It also opens up the possibility of anywhere, anytime, anywhere in the world I can work with. So the limiting factor of having to be in the same physical proximity is gone. I think I’ll do this forever now. To continue to do these things over Zoom, I think people really enjoy it. It gives people access to things that they didn’t have access to before, so that’s been really exciting for me.
How else have you been spending your time in COVID-19 lockdown? What have you been doing to stay sane and what books/music/TV shows/movies do you recommend?
Yes! I’m about five or six episodes into this German thriller TV show on Netflix called Dark, which is so cool and awesome. I can’t recommend it enough. It’s awesome. I also just finished a show on AMC called Preacher, which was really great. Now that being said, I have started and stopped dozens and dozens of movies and TV shows where I’ll watch five minutes and go, “Oh my god, this sucks.” So you have to find the diamonds in the rough because there’s somuch content out there, and most of it sucks. So you’ve just got to sample things and find the ones that are good for you.

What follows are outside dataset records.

Lemma Script_ids_never_reused_witness :
  store_wf demo_store
  /\ demo_record ∈ Script.getAll demo_store
  /\ exists db' id,
       Script.add
         (Script.db (@Script_run ascii_platform
                       (@Script_run ascii_platform (@Script.init ascii_platform demo_store) [])
                       [Ev_showDelete 1; Ev_confirmDelete []]))
         demo_now demo_draft = (db', Resolved id)
       /\ (b_id demo_record < id)%nat
       /\ Script.get
            (Script.db (@Script_run ascii_platform
                          (@Script_run ascii_platform (@Script.init ascii_platform demo_store) [])
                          [Ev_showDelete 1; Ev_confirmDelete []])) id = None.
Proof.
  assert (Hin : demo_record ∈ Script.getAll demo_store) by (vm_compute; apply list_elem_of_here).
  split; [exact demo_store_wf|]. split; [exact Hin|].
  exact (@Script_ids_never_reused ascii_platform demo_store []
           [Ev_showDelete 1; Ev_confirmDelete []] demo_record demo_now demo_draft
           demo_store_wf Hin).
Defined.

(** ** Sessions of the second implementation *)

Lemma for_range_elem_of (a b x : Z) : x ∈ for_range a b <-> a <= x <= b.
Proof. unfold for_range. rewrite elem_of_seqZ. lia. Qed.

Lemma pages_of_ge_1 (n : nat) : 1 <= Unnamed.pages_of n.
Proof. unfold Unnamed.pages_of. lia. Qed.

Section UnnamedSessions.
Context `{Platform}.

Lemma Unnamed_renderList_inv (st : Unnamed.State) :
  store_wf (Unnamed.db st) -> 1 <= Unnamed.page st ->
  (forall b, b ∈ Unnamed.items st -> IDB_get (Unnamed.db st) (b_id b) = Some b) ->
  Unnamed_inv (fst (Unnamed.renderList st)).
Proof.
  intros Hwf Hpage Hitems. unfold Unnamed_inv, Unnamed.renderList. cbn.
  split; [done|]. split; [|done].
  pose proof (pages_of_ge_1 (length (Unnamed.items st))).
  destruct (Z.ltb_spec (Unnamed.pages_of (length (Unnamed.items st))) (Unnamed.page st)); lia.
Qed.

Lemma Unnamed_refreshList_inv (st : Unnamed.State) :
  store_wf (Unnamed.db st) -> 1 <= Unnamed.page st ->
  Unnamed_inv (fst (Unnamed.refreshList st)).
Proof.
  intros Hwf Hpage. unfold Unnamed.refreshList. apply Unnamed_renderList_inv; cbn; [done..|].
  intros b. rewrite Array_sort_elem_of. intros Hb.
  assert (Hall : b ∈ IDB_getAll (Unnamed.db st)).
  { destruct (truthy (Unnamed.keyword st)); [|done].
    apply list_elem_of_In, filter_In in Hb as [Hb _]. by apply list_elem_of_In. }
  by apply IDB_getAll_elem_of in Hall.
Qed.

(** When the page is in range every button of the bar asks for a page in
    range. *)
Lemma Unnamed_renderPagination_targets (st : Unnamed.State) (pages : Z) (b : Unnamed.PageBtn) :
  1 <= Unnamed.page st <= pages ->
  b ∈ Unnamed.renderPagination st pages ->
  1 <= Unnamed.data_page b <= pages.
Proof.
  intros Hpage. unfold Unnamed.renderPagination.
  destruct (Z.leb_spec pages 1) as [|Hp]; [by intros ?%elem_of_nil|].
  rewrite !elem_of_app, !list_elem_of_singleton, list_elem_of_In, in_map_iff.
  intros [->|[(p & <- & Hp')| ->]]; cbn; [lia| |lia].
  apply list_elem_of_In, for_range_elem_of in Hp'. change (5 / 2) with 2 in Hp'. lia.
Qed.

Lemma Unnamed_onPageClick_inv (st : Unnamed.State) (p : Z) :
  Unnamed_inv st -> 1 <= p -> Unnamed_inv (fst (Unnamed.onPageClick st p)).
Proof.
  intros (Hwf & _ & Hitems) Hp. unfold Unnamed.onPageClick. by apply Unnamed_renderList_inv.
Qed.

Lemma Unnamed_renderList_same (st : Unnamed.State) :
  Unnamed_inv st ->
  snd (Unnamed.renderList st)
  = page_slice 12 (Unnamed.items st) (Unnamed.page st)
  /\ Unnamed.page (fst (Unnamed.renderList st)) = Unnamed.page st.
Proof.
  intros (_ & Hpage & _). unfold Unnamed.renderList. cbn.
  destruct (Z.ltb_spec (Unnamed.pages_of (length (Unnamed.items st))) (Unnamed.page st));
    [lia|done].
Qed.

Lemma Unnamed_updateBookmark_wf (store : ObjectStore) (id : nat) (data : Patch) :
  store_wf store -> store_wf (fst (Unnamed.updateBookmark store id data)).
Proof.
  intros Hwf. unfold Unnamed.updateBookmark, IDB_get.
  destruct (records store !! id) as [val|] eqn:Hget; [|done].
  apply IDB_put_wf; [done|]. cbn. destruct (Hwf id val Hget). lia.
Qed.

Lemma Unnamed_inv_same (st st' : Unnamed.State) :
  Unnamed.db st' = Unnamed.db st -> Unnamed.page st' = Unnamed.page st ->
  Unnamed.items st' = Unnamed.items st -> Unnamed_inv st -> Unnamed_inv st'.
Proof. unfold Unnamed_inv. intros -> -> ->. done. Qed.

Lemma Unnamed_onFormSubmit_inv (st : Unnamed.State) (now : Date) (m : Unnamed.Mode)
    (id : nat) (u n t c : jsstring) :
  Unnamed_inv st -> Unnamed_inv (fst (Unnamed.onFormSubmit st now m id u n t c)).
Proof.
  intros Hinv. pose proof Hinv as (Hwf & Hpage & _). unfold Unnamed.onFormSubmit.
  destruct (negb (Unnamed.isValidUrl (trim u))); [done|].
  destruct (negb (truthy (trim n))); [done|].
  destruct m.
  - cbn -[Unnamed.refreshList]. apply Unnamed_refreshList_inv; cbn; [by apply IDB_add_wf|lia].
  - match goal with |- context [Unnamed.updateBookmark ?s ?i ?d] =>
      pose proof (Unnamed_updateBookmark_wf s i d Hwf) as Hwf';
      destruct (Unnamed.updateBookmark s i d) as [store' [v|e]] eqn:Hup end; cbn [fst] in *.
    + apply Unnamed_refreshList_inv; cbn; [done|lia].
    + assert (store' = Unnamed.db st) as ->.
      { unfold Unnamed.updateBookmark in Hup. destruct (IDB_get _ _); [done|]. by injection Hup. }
      by eapply Unnamed_inv_same; [..|exact Hinv].
Qed.

Lemma Unnamed_step_inv (st : Unnamed.State) (ev : UnnamedEvent) :
  Unnamed_inv st -> Unnamed_inv (Unnamed_step st ev).
Proof.
  intros Hinv. pose proof Hinv as (Hwf & Hpage & Hitems).
  destruct ev as [q|n|id action|now form|]; cbn [Unnamed_step].
  - unfold Unnamed.onSearch. apply Unnamed_refreshList_inv; cbn; [done|lia].
  - destruct (Unnamed.pagination_of st !! n) as [b|] eqn:Hb; [|done].
    apply Unnamed_onPageClick_inv; [done|].
    apply list_elem_of_lookup_2 in Hb. unfold Unnamed.pagination_of in Hb.
    apply Unnamed_renderPagination_targets in Hb; [lia|].
    by rewrite (proj2 (Unnamed_renderList_same st Hinv)).
  - unfold Unnamed.onCardActionClick. destruct action.
    + by destruct (List.find _ _).
    + by eapply Unnamed_inv_same; [..|exact Hinv].
  - by apply Unnamed_onFormSubmit_inv.
  - unfold Unnamed.onConfirmDelete. destruct (truthy_id (Unnamed.deletingId st)); [|done].
    cbn -[Unnamed.refreshList]. apply Unnamed_refreshList_inv; cbn; [by apply IDB_delete_wf|lia].
Qed.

Again, I’ve been playing a lot of music, doing these recordings, and trying to stay as busy as I can workwise—the Cameos, the students, the whatever I can do, the MasterClasses. I’m just hoping every day that our business comes back soon. I know Broadway’s not coming back until after the new year, but I’m hoping national tours may come back a little bit sooner and maybe something that I can jump on someday. Who knows? Like everybody else, I’m hoping that life will sooner than later return to somewhat of a normalcy.
Going off of the news that Broadway won’t be reopening before 2021, what are some ways that you recommend that people can help support the theater community while still staying at home?
You know what they can do? Wear a mask. That’s what they can do. Wear a mask and social distance and behave yourself. Don’t be so selfish. Don’t act like the horrible, typical selfish Americans that we are. Let’s be like the rest of the world. There was a time when I was younger where America was the leader and people looked up to us. Well, you know what? People don’t do that anymore. People are ashamed of America, as they should be, and nobody looks to us as the forbearers of how to act and behave.
We need to look to other countries now and act like they act. What people can do is wear a mask and try and help get this under control. The first inkling of freedom people get, they go nuts. The fighting and claims of “I’m not wearing a mask and fuck you” is so selfish. I wish I could leave this country. I hate it. I’m so embarrassed. I’m mortified to be an American. I’ve never thought in my life that I’d be ashamed to be American, but you know what, right now I am.
What advice would you give to people in the entertainment industry who are struggling to find work and/or stay creatively fulfilled during these isolating times?
That’s hard. Part of me says, “Don’t be so worried about staying creative during this time.” If it’s coming naturally, of course let it flow, but don’t feel like you need to write your COVID opus or write your album or your musical about what it’s like being in lockdown or your book or whatever it is. Just get by and don’t lose your mind. Stay sane in whatever way that is. If you have to watch Family Guy 18 hours a day to stay sane, then you should do that. I don’t think that this should be a time where people feel like they need to be creative or that they need to do anything other than survive.
Get through the day. Try and not sink into a horrible depression. Of course, don’t start sinking to drugs and alcohol. Even if you’re a creative person and being creative is your career, that doesn’t mean that that’s something that needs to happen right now. This is an unprecedented time in our culture and in our world, and it calls for unprecedented measures. Again, if staring at the wall all day makes you feel better, then that’s what you should do.
My advice for how people can stay creative? Don’t, unless creativity is naturally occurring, which sometimes it does and sometimes it doesn’t. The last thing you need to do is be beating yourself up because you have writer’s block. All we can do to stay sane and to stay healthy and that should be the priority. It’s okay to use this as a period to recharge.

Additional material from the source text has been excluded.